I killed off the family fireworks tradition for a year or two, I seem to recall.
Another adventure I lived to tell about involved a friend of mine named Max in Nebraska, and firing off a couple of bags of assorted fireworks in front of his house out by their farm. Like a tried and true pair of 11 or 12-year-old knuckleheads, we had our bags of fireworks on the gravel driveway about 10 feet from the dirt road on which we were lighting everything off for everyone’s entertainment. That was okay, until one of the hot sparkling bees from a Killer Bee Fountain got rambunctious and flittered its way over to one of the bags holding the other fireworks. That is when the real show started.

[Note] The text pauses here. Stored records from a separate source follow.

(* ===== verification/Trampoline.v ===== *)
(** Trampolines (trampoline.cpp): code that jumps to the latest version of a function whose address
    was given away, and the table of its targets.

    A block is two pages of code followed by a page of targets.  The memory of the process is part
    of the state; what [exec] of X86.v does with it is the meaning of the generated code. *)
From S2P Require Import Prelude Platform X86 Symbol.
Import Symbol.

Module Trampoline.

Record trampolines := Trampolines {
  blocks : list Z;
  symbols : list VersionedSymbol;
  mem : memory;
}.

Definition trampoline_bytes : nat := 16.

Section trampoline.
Context `{DlhMath} `{StringOps}.
Context (kernel : kernel_t).
Context (address_callback : option (list event -> Z -> Z)).   (* Loader::next_address *)
Context (undefined_trampoline : Z).                            (* address of the function *)
Context (resolve_current : VersionedSymbol -> option VersionedSymbol).
                                    (* sym.object().file.current->resolve_symbol(sym) *)
Context (pointer_of : VersionedSymbol -> Z).                   (* VersionedSymbol::pointer *)

Abbreviation W := (traced trampolines).

Definition entries_per_block : nat := Z.to_nat (PAGE_SIZE / 8).
Definition trampolines_block : Z :=
  align_up (Z.of_nat (entries_per_block * trampoline_bytes)) PAGE_SIZE.

(** Trampoline::index *)
Fixpoint find_index (l : list VersionedSymbol) (sym : VersionedSymbol) (i : nat) : option nat :=
  match l with
  | [] => None
  | s :: l => if sym_eqb s sym then Some i else find_index l sym (S i)
  end.
Definition index (t : trampolines) (sym : VersionedSymbol) : option nat :=
  if decide (sym_type sym = STT_FUNC \/ sym_type sym = STT_GNU_IFUNC) then find_index (symbols t) sym 0 else None.

(** Trampoline::pointer: (trampoline_function, target_address) *)
Definition pointer (t : trampolines) (index : nat) : option (Z * Z) :=
  let block := (index / entries_per_block)%nat in
  if ((index <? length (symbols t)) && (block <? length (blocks t)))%nat then
    base ← blocks t !! block;
    let offset := (index mod entries_per_block)%nat in
    Some (w64 (base + Z.of_nat (offset * trampoline_bytes)),
          w64 (base + trampolines_block + Z.of_nat offset * 8))
  else None.

(** The displacement of the jump in slot [i]. *)
Definition target (i : nat) : Z :=
  w32 (trampolines_block + 8 * Z.of_nat i - (Z.of_nat (trampoline_bytes * i) + 0xa)).

Definition slot_code (i : nat) : list Z :=
  (* endbr64 *) [0xf3; 0x0f; 0x1e; 0xfa]
  ++ (* jmp *target(rip) *) [0xff; 0x25] ++ le_bytes 4 (target i)
  ++ (* [6 byte] nop *) [0x66; 0x0f; 0x1f; 0x44; 0x00; 0x00].

(** for (i = 0; i < entries_per_block; i++) *)
Definition fill_block (v : Z) (m : memory) : memory :=
  foldl (fun m i =>
      wr (wr m (v + trampolines_block + 8 * Z.of_nat i) (le_bytes 8 undefined_trampoline))
         (v + Z.of_nat (trampoline_bytes * i)) (slot_code i))
    m (seq 0 entries_per_block).

Definition set_mem (f : memory -> memory) (t : trampolines) : trampolines :=
  Trampolines (blocks t) (symbols t) (f (mem t)).

(** Trampoline::allocate: the new index *)
Definition allocate (sym : VersionedSymbol) : M W (option nat) :=
  t ← st;
  ok ←
    (if (length (blocks t) <=? (length (symbols t) + 1) / entries_per_block)%nat then
       let mmap_size := trampolines_block + PAGE_SIZE in
       w ← get;
       let mmap_address := match address_callback with Some f => f (t_trace w) mmap_size | None => 0 end in
       r ← sys kernel (Sys_mmap mmap_address mmap_size (Z.lor PROT_READ PROT_WRITE)
                                (Z.lor MAP_ANONYMOUS MAP_PRIVATE) (-1) 0);
       match r with
       | Success v =>
           upd (set_mem (fill_block v)) ;;
           r ← sys kernel (Sys_mprotect v trampolines_block PROT_EXEC);
           if success r then
             upd (fun t => Trampolines (blocks t ++ [v]) (symbols t) (mem t)) ;; mret true
           else sys kernel (Sys_munmap v (trampolines_block + PAGE_SIZE)) ;; mret false
       | Failure _ => mret false
       end
     else mret true);
  if ok : bool then
    t ← st;
    upd (fun t => Trampolines (blocks t) (symbols t ++ [sym]) (mem t)) ;;
    mret (Some (length (symbols t)))
  else mret None.

(** Trampoline::get *)
Definition get (t : trampolines) (sym : VersionedSymbol) : Z :=
  match (idx ← index t sym; pointer t idx) with
  | Some (trampoline, _) => trampoline
  | None => 0
  end.

(** Trampoline::set *)
Definition set (sym : VersionedSymbol) : M W Z :=
  match resolve_current sym with
  | Some resolved =>
      t ← st;
      idx ← match index t sym with Some i => mret (Some i) | None => allocate sym end;
      match idx with
      | Some idx =>
          t ← st;
          match pointer t idx with
          | Some (trampoline, address) =>
              assert (negb (address =? 0)) ;;
              upd (set_mem (fun m => wr m address (le_bytes 8 (pointer_of resolved)))) ;;
              mret trampoline
          | None => assert false ;; mret 0
          end
      | None => mret 0
      end
  | None => mret 0
  end.

(** Trampoline::update *)
Definition update : M W unit :=
  t ← st;
  mfor (seq 0 (length (symbols t))) (fun i =>
    t ← st;
    match symbols t !! i with
    | None => mret tt
    | Some sym =>
        match resolve_current sym with
        | Some resolved =>
            match pointer t i with
            | Some (_, address) =>
                assert (negb (address =? 0)) ;;
                upd (set_mem (fun m => wr m address (le_bytes 8 (pointer_of resolved))))
            | None => assert false
            end
        | None => mret tt
        end
    end).
End trampoline.
End Trampoline.
(** redirecting an already trapped address to another target replaces the saved opcode by the
    trap instruction, so the original code can no longer be restored. *)
Theorem retarget_loses_opcode object from to1 to2 n1 n2 fin1 fin2 w w1 w2 t :
  traps (mode w) = Some t -> store_ok (code w) ->
  let a := w64 (from + object_base object) in
  entries w !! a = None -> whole (code w) object a (t_size t) -> to1 <> to2 ->
  add object_base hm_insert object from to1 n1 false fin1 w = Ok (true, w1) ->
  add object_base hm_insert object from to2 n2 false fin2 w1 = Ok (true, w2) ->
  exists e, entries w2 !! a = Some e /\ to_address e = to2
    /\ nth 0 (previous_opcode e) 0 = nth 0 (instructions t) 0.
Proof.
  intros Ht Hok a Hnone Hwhole Hto Hadd1 Hadd2.
  destruct (trap_instruction _ _ Ht) as (Hsz & _).
  destruct (add_new object from to1 n1 false fin1 w w1 t Ht Hok) as (Hm1 & Hok1 & Hi1 & (e & He & Ho & Hto1 & Hty & _) & Hp1);
    [by unfold new_request; fold a; rewrite Hnone|done|done|]. fold a in He, Hp1.
  destruct (add_new object from to2 n2 false fin2 w1 w2 t) as (_ & _ & _ & (e2 & He2 & _ & Hto2 & _ & _ & Hop & _) & _);
    try done.
  - by rewrite Hm1.
  - unfold new_request. fold a. rewrite He, lookup_insert_eq. split; [by rewrite Hty|]. intros (_ & ? & _). congruence.
  - intros g Hg i Hi. apply Hi1. apply (Hwhole g); [by apply Hi1|done].
  - fold a in He2, Hop. exists e2. split; [rewrite He2; apply lookup_insert_eq|]. split; [done|].
    rewrite Hop, Hp1, decide_True by lia. by rewrite Z.sub_diag.
Qed.
End facts.

(** ** Redirections in the memory of a process

    The same with the memory segments of Segment.v and their back buffers in place of the
    interface. *)
Section process.
Context `{DlhMathSpec} (hex : Z -> string) (kernel : kernel_t) (octx : Z -> MemorySegment.object_ctx).
Context (file_bytes : Z -> Z -> nat -> list Z).

(** C2: a static redirection that reports success makes the processor jump from the old address to
    the new one, exactly if the target is either out of the range the code takes for a relative
    jump (which is twice the range of one) or within the signed 32-bit displacement; no other byte
    of the code of any object changes, and the bytes of the jump are live, not just in a buffer. *)
Theorem static_redirect_jumps object from to (w w' : redirect ObjectMemory.process) :
  mmap_fresh kernel -> inv kernel (code w) -> is_u64 from -> is_u64 to -> from + 14 < 2^64 ->
  (forall g i, holds (code w) object g from -> (i < 14)%nat -> holds (code w) object g (from + Z.of_nat i)) ->
  @static_redirect _ (ObjectMemory.process_store hex kernel octx file_bytes) object from to w = Ok (true, w') ->
  (exec (rd (ObjectMemory.bytes (code w'))) from = Some to
     <-> (check_relative_jump from to = false \/ fits_rel32 from to))
  /\ inv kernel (code w')
  /\ (forall x, ~ from <= x < from + 14 -> pending_code (code w') x = pending_code (code w) x).
Proof.
  intros Hfresh Hinv Hf Ht Hov Hwhole Hm.
  destruct (@static_redirect_spec _ _ (process_store_spec hex kernel octx file_bytes Hfresh) object from to w w')
    as (Hexec & Hinv' & _ & _ & Hp); try done.
  { intros g Hg i Hi. by apply Hwhole. }
  split; [exact Hexec|]. split; [exact Hinv'|]. intros x Hx. pose proof (static_code_length from to).
  etrans; [apply Hp|]. rewrite decide_False; [done|]. lia.
Qed.
End process.

(** ** Witnesses *)

(** One code segment of 40 bytes at 0x1000 (with tiny pages), in a process that runs. *)
Definition ex_text : MemorySegment.segment :=
  MemorySegment.Segment 0 40 0x1000 0 40 5 5 (-1) 0 false MemorySegment.MEMSEG_MAPPED 0.
Definition ex_process : ObjectMemory.process :=
  ObjectMemory.Process [(1, ex_text)] (wr ∅ 0x1000 (replicate 64 0x90))
    [Platform.Ev_sys (Sys_mmap 0x1000 64 5 0x22 (-1) 0) (Success 0x1000)].
Definition ex_octx (o : Z) : MemorySegment.object_ctx := example_object.
Definition ex_files (fd off : Z) (n : nat) : list Z := replicate n 0.
Abbreviation ex_store := (@ObjectMemory.process_store dlh_tiny (fun _ => EmptyString) bump_kernel ex_octx ex_files).
Definition ex_redirect : redirect ObjectMemory.process := Redirect MODE_INVALID_OPCODE_HACK ∅ ex_process.

Lemma ex_process_inv : @inv dlh_tiny bump_kernel ex_process.
Proof.
  split.
  - intros [|g] o s Hg; cbn in Hg; [|done]. injection Hg as <- <-. split; [|split].
    + unfold seg_ok. do 5 (split; [vm_compute; (reflexivity || discriminate)|]).
      split; [exists 128; reflexivity|]. split; [reflexivity|]. left. reflexivity.
    + split; [|by left]. apply list_elem_of_singleton. reflexivity.
    + done.
  - intros [|g] [|g'] o o' s s' Hne Hg Hg'; cbn in *; done.
Qed.

Lemma ex_process_whole g i : holds ex_process 1 g 0x1008 -> (i < 14)%nat -> holds ex_process 1 g (0x1008 + Z.of_nat i).
Proof.
  intros (s & Hg & _) Hi. destruct g as [|g]; cbn in Hg; [|done]. injection Hg as <-.
  exists ex_text. split; [done|].
  do 14 (destruct i as [|i]; [vm_compute; reflexivity|]). lia.
Qed.

Definition after {S A} (m : M (redirect S) A) (w : redirect S) : redirect S :=
  match m w with Ok (_, w') => w' | _ => w end.

Definition ex_jumped : redirect ObjectMemory.process := after (@static_redirect _ ex_store 1 0x1008 0x2000) ex_redirect.

Lemma static_redirect_jumps_witness : exec (rd (ObjectMemory.bytes (code ex_jumped))) 0x1008 = Some 0x2000.
Proof.
  apply (@static_redirect_jumps dlh_tiny dlh_tiny_spec (fun _ => EmptyString) bump_kernel ex_octx ex_files 1 0x1008 0x2000
           ex_redirect ex_jumped bump_kernel_fresh ex_process_inv).
  - unfold is_u64. lia.
  - unfold is_u64. lia.
  - lia.
  - exact ex_process_whole.
  - vm_compute. reflexivity.
  - right. unfold fits_rel32. lia.
Defined.

(** Code that is patched in place, for the witnesses of the theorems about the interface. *)
Definition flat_store : CodeStore memory := {|
  compose_pointer _ a s := Ok (Some (a, 0%nat), s);
  finalize_segment _ _ s := Ok (true, s);
  load s a := rd s a;
  store a b s := <[a := b]> s;
|}.
Definition flat_store_spec : @CodeStoreSpec memory flat_store.
Proof.
  refine {| store_ok := fun _ => True; in_segment := fun _ _ _ _ => True; pending := fun s x => rd s x;
            composed := fun _ _ _ a p => p = a |}.
  - intros o a s r s' _ [= <- <-]. by split_and!.
  - by intros s o g a p i _ -> _ _.
  - intros s o g a p i b _ -> _ _. split; [done|]. split; [done|]. split; [|done]. intros x. cbn. unfold rd.
    destruct (decide (x = a + i)) as [->|Hne]; [by rewrite lookup_insert_eq|by rewrite lookup_insert_ne].
  - intros o g s r s' _ [= <- <-]. by split_and!.
Defined.

Definition ex_code : memory := wr ∅ 0x1000 (replicate 64 0x90).
Definition ex_flat : redirect memory := Redirect MODE_INVALID_OPCODE_HACK ∅ ex_code.
Definition ex_parse (s : string) : option Z := if decide (s = "7") then Some 7 else if decide (s = "8") then Some 8 else None.
Definition ex_insert (k : Z) (e : entry) (m : gmap Z entry) : gmap Z entry := <[k := e]> m.
Definition ex_base (o : Z) : Z := if o =? 1 then 0 else 0x1000.
Abbreviation ex_add := (@add _ flat_store ex_base ex_insert).
Abbreviation ex_remove := (@remove _ flat_store ex_base).
Abbreviation ex_trap := (@trap_handler _ flat_store ex_parse).
Definition ex_added : redirect memory := after (ex_add 1 0x1008 0x2000 20 true true) ex_flat.

Lemma ex_insert_law k e m : ex_insert k e m = <[k := e]> m \/ (is_Some (m !! k) /\ ex_insert k e m = m).
Proof. by left. Qed.

Lemma trap_handler_redirects_witness :
  to_address <$> entries (after (ex_trap SIGILL 0x1008 7 ["7"; "8"] None) ex_added) = to_address <$> entries ex_added.
Proof.
  apply (@trap_handler_redirects _ flat_store ex_parse SIGILL 0x1008 7 ["7"; "8"] None ex_added 0x2000).
  - vm_compute. discriminate.
  - vm_compute. reflexivity.
Defined.

(** Both threads run into the trap, the second one installs the jump. *)
Definition ex_setup : redirect memory := after (setup MODE_INVALID_OPCODE_HACK true true) (Redirect MODE_NOT_CONFIGURED ∅ ex_code).
Definition ex_added' : redirect memory := after (ex_add 1 0x1008 0x2000 20 true true) ex_setup.
Definition ex_trap1 : redirect memory := after (ex_trap SIGILL 0x1008 7 ["7"; "8"] None) ex_added'.
Definition ex_trap2 : redirect memory := after (ex_trap SIGILL 0x1008 8 ["7"; "8"] None) ex_trap1.
Definition ex_history : history :=
  History [(0x1008, 8); (0x1008, 7)] [(0x1008, ["7"; "8"], -1); (0x1008, ["7"; "8"], -1)].
(** ObjectRelocatable::adjust_offsets; [previous] is [file_previous] *)
Definition adjust_offsets (o : Z) (previous : option Z) (offset : Z) (index : nat) : M world bool :=
  r ← get_rel o;
  w ← get;
  let writeable := match sections r !! index with Some s => MemorySegment.sec_writeable (rs_section s) | None => false end in
  let prev n := match previous with
                | Some p => if writeable then resolve_internal_symbol w p n else None
                | None => None
                end in
  let '(l, ins, ch) := adjust_all o prev offset index (sections r) in
  set_rel o (fun r => r <| sections := l |> <| symbols ::= fun s => foldl (fun s x => symbols_insert x s) s ins |>) ;;
  mret ch.

(** ** Preloading *)

(** The external symbols an update misses *)
Definition missing_symbol (w : world) (id : ObjectIdentity) (i : Z) (s : elf_symbol) : option bool :=
  if es_undefined s && bool_decide (es_bind s = Symbol.STB_GLOBAL) then
    match Loader.resolve w (es_name s) None (ns id) (Some i) Loader.RESOLVE_DEFAULT with
    | Some (Some _) => Some false
    | Some None => Some (negb (strcmp_eq (es_name s) "_GLOBAL_OFFSET_TABLE_"))
    | None => None
    end
  else Some false.
Definition complete (o : Z) : M world bool :=
  ob ← get_object o;
  id ← get_identity (o_file ob);
  w ← get;
  match mapM (missing_symbol w id (o_file ob)) (symbol_table (o_rel ob)) with
  | Some l => mret (negb (existsb Datatypes.id l))
  | None => assert false ;; mret false
  end.

(** memory_map.emplace_back( *this, section, offset, additional, base) and the offset behind it *)
Definition emplace_section (o : Z) (s : rel_section) (additional : Z) : M world unit :=
  ob ← get_object o;
  id ← get_identity (o_file ob);
  l ← get_loader;
  match MemorySegment.of_section (object_ctx l id o ob) (rs_section s) (rel_offset (o_rel ob)) additional (o_base ob) with
  | Some m =>
      set_object o (fun x => x <| o_memory_map ::= fun k => k ++ [m] |>
        <| o_rel ::= fun r => r <| rel_offset ::= fun v => w64 (v + MemorySegment.page_size m) |> |>)
  | None => assert false
  end.

(** Is a section of program data?  (the first cases of the switch) *)
Definition is_data (s : rel_section) : bool :=
  bool_decide (rs_type s ∈ [SHT_NOBITS; SHT_PROGBITS; SHT_X86_64_UNWIND; SHT_INIT_ARRAY; SHT_FINI_ARRAY; SHT_PREINIT_ARRAY]).
Definition is_init (previous : option Z) (s : rel_section) : bool :=
  bool_decide (previous = None) && (rs_type s =? SHT_PROGBITS)
  && (String.prefix ".init" (rs_name s) || String.prefix ".fini" (rs_name s)).
Definition is_eh_frame (s : rel_section) : bool := (rs_type s =? SHT_PROGBITS) && strcmp_eq (rs_name s) ".eh_frame".
Definition additional_size (previous : option Z) (s : rel_section) : Z :=
  (if is_init previous s then 1 else 0) + (if is_eh_frame s then 16 + sizeof_ErrorHandlingFrameHeader * 8 else 0).

(** One section; [tls] are the indices of the initialized and the zeroed thread local data *)
Definition preload_section (o : Z) (previous : option Z) (k : nat) (tls : option nat * option nat)
  : M world (option nat * option nat) :=
  r ← get_rel o;
  set_rel o (fun r => r <| offset_sections ::= fun l => l ++ [rel_offset r] |>) ;;
  match sections r !! k with
  | None => mret tls
  | Some s =>
      if MemorySegment.sec_size (rs_section s) =? 0 then mret tls
      else if rs_tls s && rs_allocate s then
        if rs_type s =? SHT_NOBITS then mret (tls.1, Some k)
        else emplace_section o s 0 ;; mret (Some k, tls.2)
      else if is_data s then
        if rs_allocate s then
          (if is_init previous s then set_rel o (fun r => r <| init_sections ::= fun l => l ++ [k] |>) else mret tt) ;;
          (if is_eh_frame s then set_rel o (fun r => r <| eh_section := Some k |>) else mret tt) ;;
          changed ← adjust_offsets o previous (rel_offset r) k;
          (if bool_decide (previous = None) || changed || negb (MemorySegment.sec_writeable (rs_section s))
           then emplace_section o s (additional_size previous s) else mret tt) ;;
          mret tls
        else mret tls
      else if (rs_type s =? SHT_REL) || (rs_type s =? SHT_RELA) then
        (if negb (rs_info s =? 0) && match sections r !! Z.to_nat (rs_info s) with Some t => rs_allocate t | None => false end
         then set_rel o (fun r => r <| relocation_tables ::= fun l => l ++ [k] |>) else mret tt) ;;
        mret tls
      else mret tls
  end.
Fixpoint preload_sections (o : Z) (previous : option Z) (ks : list nat) (tls : option nat * option nat)
  : M world (option nat * option nat) :=
  match ks with
  | [] => mret tls
  | k :: ks => tls ← preload_section o previous k tls; preload_sections o previous ks tls
  end.

(** Setup TLS *)
Definition setup_tls (o : Z) (previous : option Z) (tdata tbss : option nat) : M world unit :=
  ob ← get_object o;
  id ← get_identity (o_file ob);
  let r := o_rel ob in
  let sec k := match sections r !! k with Some s => Some (rs_section s) | None => None end in
  if (bool_decide (is_Some tdata) || bool_decide (is_Some tbss)) && (tls_module_id id =? 0) then
    let '(size, align, image) :=
      match tdata, tdata ≫= sec with
      | Some k, Some s => (MemorySegment.sec_size s, MemorySegment.sec_alignment s, default 0 (offset_sections r !! k))
      | _, _ => (0, 0, 0)
      end in
    '(tls_size, align) ←
      (match tbss, tbss ≫= sec with
       | Some k, Some s =>
           (if negb (size =? 0) then adjust_offsets o previous size k ;; mret tt else mret tt) ;;
           mret (w64 (size + MemorySegment.sec_size s), math_max align (MemorySegment.sec_alignment s))
       | _, _ => mret (size, align)
       end);
    '(modid, off) ← Executable.on_tls (TLS.add_module (o_file ob) tls_size align image size);
    set_identity (o_file ob) (fun i => i <| tls_module_id := Z.of_nat modid |> <| tls_offset := off |>)
  else mret tt.

(** ObjectRelocatable::preload *)
Definition preload (o : Z) : M world bool :=
  ob ← get_object o;
  id ← get_identity (o_file ob);
  c ← get_config;
  let previous := Executable.previous id o in
  ok ← (if bool_decide (is_Some previous) && negb (force_update c) then complete o else mret true);
  if negb ok then mret false
  else
    '(tdata, tbss) ← preload_sections o previous (seq 0 (length (sections (o_rel ob)))) (None, None);
    setup_tls o previous tdata tbss ;;
    ob ← get_object o;
    mret (negb (bool_decide (o_memory_map ob = []))).

(** ** Tentative definitions *)

(** The definition of a common symbol in the current versions, with the base of its identity *)
Fixpoint defined_elsewhere (w : world) (s : elf_symbol) (ids : list Z) : option (option (Z * (Z * elf_symbol))) :=
  match ids with
  | [] => Some None
  | i :: ids =>
      match identities w !! i with
      | Some id =>
          match current id with
          | Some cur =>
              match resolve_internal_symbol w cur (es_name s) with
              | Some x => if bool_decide (es_type x.2 = es_type s) && (es_size x.2 =? es_size s)
                          then Some (Some (i_base id, x)) else defined_elsewhere w s ids
              | None => defined_elsewhere w s ids
              end
          | None => None
          end
      | None => None
      end
  end.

I still remember as clear as day watching the glowing light sail over and land in the bag. I remember racing over and snatching the other bag of fireworks (which contained more by this point) up off the ground and away from the bag with the smoking and glowing light inside and looking down just in time to see the red wrapping paper around a block of Black Cat firecrackers begin smoking profusely. I won a gold medal with the time it took me to race into the yard as the first set of firecrackers started going off in the plastic bag in the driveway. The machine gun rattle of the firecrackers all going off in such tight proximity started the bag ablaze and ignited the few other fireworks still in the bag.
We had a multicolored fire with popping, whistling and fizzing noises amid the vibrant sparks and colorful trajectories flying off in all directions. Our parents didn’t find the humor in it that we did, but we were allowed—in the absence of injuries or damage—to ignite the remainder of our fireworks. Just with the other bag a greater distance away from ground zero.
My final adventure with fireworks came probably ten or so years later. My best friend at the time—and still close friend—Adam Jackson, his younger brother and a good friend of their sister’s came over to my house, and we got the notion to go to town and purchase a few fireworks to celebrate the Fourth with. We bought all of the goofy stuff we could find—the tanks, hens laying eggs, a bulldozer and so forth—and grabbed one Artillery Shell package because one of us had a coupon. Off we went back to my farm, and we set up shop on one of the concrete pads in my front yard that once held a grain bin.
There, the hens laid their eggs, the tanks rolled forward and fired their little fireballs and the bulldozer simply fizzled out in a weak poof because it was a waste of my good $.75. The Artillery Shell worked like a champ, however. Even when a stiff Nebraska wind gust toppled the canister that the shells fired out of over onto its side. The side aimed directly at the front of my house. I may have yelled an ugly word as I lunged forth to straighten the canister to its vertical base, which luckily still held the shell and its ever-shortening lit fuse. I managed to get the canister to about a 70-degree angle before it fired, and I watched with gritted teeth as the shell fired right up over the roof of my house, then exploded into a green and red shower of sparks.
The problem? That colorful burst of festive magic and energy popped to life directly over my house, and all of the sparks fell down on my roof. Luckily, my roof on that house was metal, so only some black marks were left behind from the heat. Had it been shingled, that story may have ended differently. We hosed the roof down good to eliminate any lingering heat, and I thanked goodness I dodged a disaster.
So that is a short history of some of my personal Independence Day celebrations (or fiascos, depending on how you want to look at them). I look forward to experiencing the best of what Jessamine County has to offer for Independence Day this year, and hope everyone has a safe and fun Fourth of July!